> **DATA FOR REVIEW**:
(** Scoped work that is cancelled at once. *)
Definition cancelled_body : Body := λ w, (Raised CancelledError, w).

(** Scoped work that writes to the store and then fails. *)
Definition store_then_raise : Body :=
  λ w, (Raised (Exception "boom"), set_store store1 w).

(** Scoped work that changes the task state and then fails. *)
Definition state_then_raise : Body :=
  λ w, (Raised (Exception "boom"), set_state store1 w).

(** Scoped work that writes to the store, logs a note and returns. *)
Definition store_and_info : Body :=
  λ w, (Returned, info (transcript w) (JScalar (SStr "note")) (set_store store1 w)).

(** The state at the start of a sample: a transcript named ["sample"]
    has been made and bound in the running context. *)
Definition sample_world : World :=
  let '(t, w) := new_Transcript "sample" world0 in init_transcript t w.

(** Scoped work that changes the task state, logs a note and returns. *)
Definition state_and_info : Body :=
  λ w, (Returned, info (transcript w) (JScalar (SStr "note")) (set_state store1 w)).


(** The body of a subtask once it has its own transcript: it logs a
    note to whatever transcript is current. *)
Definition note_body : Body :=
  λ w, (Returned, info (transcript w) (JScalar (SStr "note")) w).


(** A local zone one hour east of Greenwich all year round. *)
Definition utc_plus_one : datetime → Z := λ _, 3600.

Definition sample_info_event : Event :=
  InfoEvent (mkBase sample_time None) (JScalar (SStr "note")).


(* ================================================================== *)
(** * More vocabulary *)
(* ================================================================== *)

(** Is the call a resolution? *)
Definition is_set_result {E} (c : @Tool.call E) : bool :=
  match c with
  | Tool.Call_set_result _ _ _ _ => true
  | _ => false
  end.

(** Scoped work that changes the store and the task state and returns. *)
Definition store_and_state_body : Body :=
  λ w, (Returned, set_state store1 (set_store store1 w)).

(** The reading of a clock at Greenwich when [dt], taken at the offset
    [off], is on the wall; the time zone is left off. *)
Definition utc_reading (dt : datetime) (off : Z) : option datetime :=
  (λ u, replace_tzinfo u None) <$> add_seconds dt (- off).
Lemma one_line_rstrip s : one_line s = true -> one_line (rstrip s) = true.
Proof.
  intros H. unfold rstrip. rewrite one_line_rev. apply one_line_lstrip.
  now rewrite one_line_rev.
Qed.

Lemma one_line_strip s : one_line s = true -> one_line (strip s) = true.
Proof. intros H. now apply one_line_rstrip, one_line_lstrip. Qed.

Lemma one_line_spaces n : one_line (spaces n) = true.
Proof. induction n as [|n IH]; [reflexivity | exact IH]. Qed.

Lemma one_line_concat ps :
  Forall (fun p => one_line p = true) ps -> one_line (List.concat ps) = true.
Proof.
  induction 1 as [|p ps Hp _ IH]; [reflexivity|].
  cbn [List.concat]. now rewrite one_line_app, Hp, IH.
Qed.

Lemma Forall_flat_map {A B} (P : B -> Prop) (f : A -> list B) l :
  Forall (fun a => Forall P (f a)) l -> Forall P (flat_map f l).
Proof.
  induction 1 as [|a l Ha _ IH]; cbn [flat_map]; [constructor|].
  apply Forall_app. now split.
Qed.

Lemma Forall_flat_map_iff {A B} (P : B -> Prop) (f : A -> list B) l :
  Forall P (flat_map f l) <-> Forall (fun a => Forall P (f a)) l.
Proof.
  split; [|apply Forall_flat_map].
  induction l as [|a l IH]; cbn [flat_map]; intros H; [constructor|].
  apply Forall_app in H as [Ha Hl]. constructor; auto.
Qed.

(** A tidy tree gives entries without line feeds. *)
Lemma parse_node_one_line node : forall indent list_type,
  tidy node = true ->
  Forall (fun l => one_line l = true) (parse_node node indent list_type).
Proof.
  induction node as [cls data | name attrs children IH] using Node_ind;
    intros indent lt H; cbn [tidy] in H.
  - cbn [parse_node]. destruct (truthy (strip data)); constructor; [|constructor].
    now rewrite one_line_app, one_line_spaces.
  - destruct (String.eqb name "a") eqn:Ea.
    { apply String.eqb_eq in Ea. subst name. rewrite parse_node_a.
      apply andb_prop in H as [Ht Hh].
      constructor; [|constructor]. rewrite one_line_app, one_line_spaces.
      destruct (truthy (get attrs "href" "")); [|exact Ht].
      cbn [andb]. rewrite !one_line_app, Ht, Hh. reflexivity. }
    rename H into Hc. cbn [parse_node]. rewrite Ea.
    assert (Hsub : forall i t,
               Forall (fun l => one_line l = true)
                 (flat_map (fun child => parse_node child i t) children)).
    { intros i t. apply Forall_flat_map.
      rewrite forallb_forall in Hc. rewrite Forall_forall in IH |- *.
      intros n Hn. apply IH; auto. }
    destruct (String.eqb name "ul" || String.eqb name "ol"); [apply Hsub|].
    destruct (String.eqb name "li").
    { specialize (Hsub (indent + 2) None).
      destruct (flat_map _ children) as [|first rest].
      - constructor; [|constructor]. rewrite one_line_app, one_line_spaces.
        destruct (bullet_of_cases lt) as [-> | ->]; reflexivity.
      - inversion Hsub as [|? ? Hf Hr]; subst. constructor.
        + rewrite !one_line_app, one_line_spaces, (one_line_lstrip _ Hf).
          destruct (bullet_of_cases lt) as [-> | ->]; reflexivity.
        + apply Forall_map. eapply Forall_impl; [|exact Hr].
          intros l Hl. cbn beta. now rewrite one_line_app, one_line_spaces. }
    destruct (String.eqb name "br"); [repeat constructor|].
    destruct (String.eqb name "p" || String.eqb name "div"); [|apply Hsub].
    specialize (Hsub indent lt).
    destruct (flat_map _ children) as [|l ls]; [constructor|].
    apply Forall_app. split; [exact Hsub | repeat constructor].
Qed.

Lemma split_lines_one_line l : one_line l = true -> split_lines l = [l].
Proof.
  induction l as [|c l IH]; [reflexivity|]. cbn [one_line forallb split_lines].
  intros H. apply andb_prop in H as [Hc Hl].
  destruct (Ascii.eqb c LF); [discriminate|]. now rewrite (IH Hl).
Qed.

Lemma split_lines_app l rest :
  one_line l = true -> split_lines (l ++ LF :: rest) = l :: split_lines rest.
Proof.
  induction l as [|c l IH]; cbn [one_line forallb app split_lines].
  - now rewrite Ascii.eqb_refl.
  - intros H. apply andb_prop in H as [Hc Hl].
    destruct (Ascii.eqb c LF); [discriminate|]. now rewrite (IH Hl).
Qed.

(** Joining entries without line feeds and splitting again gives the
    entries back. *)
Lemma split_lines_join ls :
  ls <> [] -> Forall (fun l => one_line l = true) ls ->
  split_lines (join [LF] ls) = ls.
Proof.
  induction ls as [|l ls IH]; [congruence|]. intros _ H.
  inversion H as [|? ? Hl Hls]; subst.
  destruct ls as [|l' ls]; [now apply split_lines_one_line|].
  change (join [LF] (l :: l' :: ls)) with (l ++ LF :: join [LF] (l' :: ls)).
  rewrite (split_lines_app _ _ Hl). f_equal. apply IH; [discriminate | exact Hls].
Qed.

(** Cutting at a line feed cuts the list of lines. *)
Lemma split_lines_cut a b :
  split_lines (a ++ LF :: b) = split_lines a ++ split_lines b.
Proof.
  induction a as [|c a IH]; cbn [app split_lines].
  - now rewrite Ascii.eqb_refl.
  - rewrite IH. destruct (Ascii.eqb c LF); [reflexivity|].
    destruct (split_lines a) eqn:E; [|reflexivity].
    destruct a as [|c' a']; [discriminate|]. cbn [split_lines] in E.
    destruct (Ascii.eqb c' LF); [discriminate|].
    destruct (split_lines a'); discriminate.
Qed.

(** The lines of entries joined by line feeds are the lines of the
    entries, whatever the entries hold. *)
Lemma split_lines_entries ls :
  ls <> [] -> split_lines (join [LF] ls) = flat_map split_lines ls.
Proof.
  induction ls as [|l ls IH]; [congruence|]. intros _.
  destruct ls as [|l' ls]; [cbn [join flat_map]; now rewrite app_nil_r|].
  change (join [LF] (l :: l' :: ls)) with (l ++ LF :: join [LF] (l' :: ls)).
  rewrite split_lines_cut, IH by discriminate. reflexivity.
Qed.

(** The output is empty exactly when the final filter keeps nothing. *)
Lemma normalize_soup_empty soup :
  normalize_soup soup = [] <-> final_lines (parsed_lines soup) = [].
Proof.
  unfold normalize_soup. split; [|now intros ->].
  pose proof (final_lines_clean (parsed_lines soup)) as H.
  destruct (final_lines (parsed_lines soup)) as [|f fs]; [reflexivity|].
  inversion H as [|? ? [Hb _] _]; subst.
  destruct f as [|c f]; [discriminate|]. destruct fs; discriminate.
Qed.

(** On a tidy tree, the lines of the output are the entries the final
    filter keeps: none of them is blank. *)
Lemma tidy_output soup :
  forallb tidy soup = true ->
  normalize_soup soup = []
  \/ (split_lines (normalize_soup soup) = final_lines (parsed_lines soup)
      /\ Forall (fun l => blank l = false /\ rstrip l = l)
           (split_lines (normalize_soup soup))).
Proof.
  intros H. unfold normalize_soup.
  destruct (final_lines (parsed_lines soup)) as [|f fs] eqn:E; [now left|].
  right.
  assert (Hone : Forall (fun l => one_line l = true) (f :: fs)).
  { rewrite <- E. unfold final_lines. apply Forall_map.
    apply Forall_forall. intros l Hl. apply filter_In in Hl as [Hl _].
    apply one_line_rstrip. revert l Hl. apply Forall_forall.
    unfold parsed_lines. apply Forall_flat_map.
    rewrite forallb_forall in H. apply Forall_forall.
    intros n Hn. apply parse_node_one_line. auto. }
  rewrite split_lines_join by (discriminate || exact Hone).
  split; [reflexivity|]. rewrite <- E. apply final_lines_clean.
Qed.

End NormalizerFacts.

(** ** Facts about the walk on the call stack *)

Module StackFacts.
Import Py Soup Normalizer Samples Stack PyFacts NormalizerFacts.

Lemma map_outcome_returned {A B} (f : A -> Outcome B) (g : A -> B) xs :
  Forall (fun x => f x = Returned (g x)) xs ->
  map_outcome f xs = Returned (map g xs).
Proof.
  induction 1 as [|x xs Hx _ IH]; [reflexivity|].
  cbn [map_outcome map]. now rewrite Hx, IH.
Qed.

> **REQUIRED WORK**:
Every line from the one containing "inversion H as [|? ? [Hb _] _]; subst." through the last line above should be retyped exactly; no other lines are wanted.

> **PROBLEM SOLUTION**:
  inversion H as [|? ? [Hb _] _]; subst.
  destruct f as [|c f]; [discriminate|]. destruct fs; discriminate.
Qed.

(** On a tidy tree, the lines of the output are the entries the final
    filter keeps: none of them is blank. *)
Lemma tidy_output soup :
  forallb tidy soup = true ->
  normalize_soup soup = []
  \/ (split_lines (normalize_soup soup) = final_lines (parsed_lines soup)
      /\ Forall (fun l => blank l = false /\ rstrip l = l)
           (split_lines (normalize_soup soup))).
Proof.
  intros H. unfold normalize_soup.
  destruct (final_lines (parsed_lines soup)) as [|f fs] eqn:E; [now left|].
  right.
  assert (Hone : Forall (fun l => one_line l = true) (f :: fs)).
  { rewrite <- E. unfold final_lines. apply Forall_map.
    apply Forall_forall. intros l Hl. apply filter_In in Hl as [Hl _].
    apply one_line_rstrip. revert l Hl. apply Forall_forall.
    unfold parsed_lines. apply Forall_flat_map.
    rewrite forallb_forall in H. apply Forall_forall.
    intros n Hn. apply parse_node_one_line. auto. }
  rewrite split_lines_join by (discriminate || exact Hone).
  split; [reflexivity|]. rewrite <- E. apply final_lines_clean.
Qed.

End NormalizerFacts.

(** ** Facts about the walk on the call stack *)

Module StackFacts.
Import Py Soup Normalizer Samples Stack PyFacts NormalizerFacts.

Lemma map_outcome_returned {A B} (f : A -> Outcome B) (g : A -> B) xs :
  Forall (fun x => f x = Returned (g x)) xs ->
  map_outcome f xs = Returned (map g xs).
Proof.
  induction 1 as [|x xs Hx _ IH]; [reflexivity|].
  cbn [map_outcome map]. now rewrite Hx, IH.
Qed.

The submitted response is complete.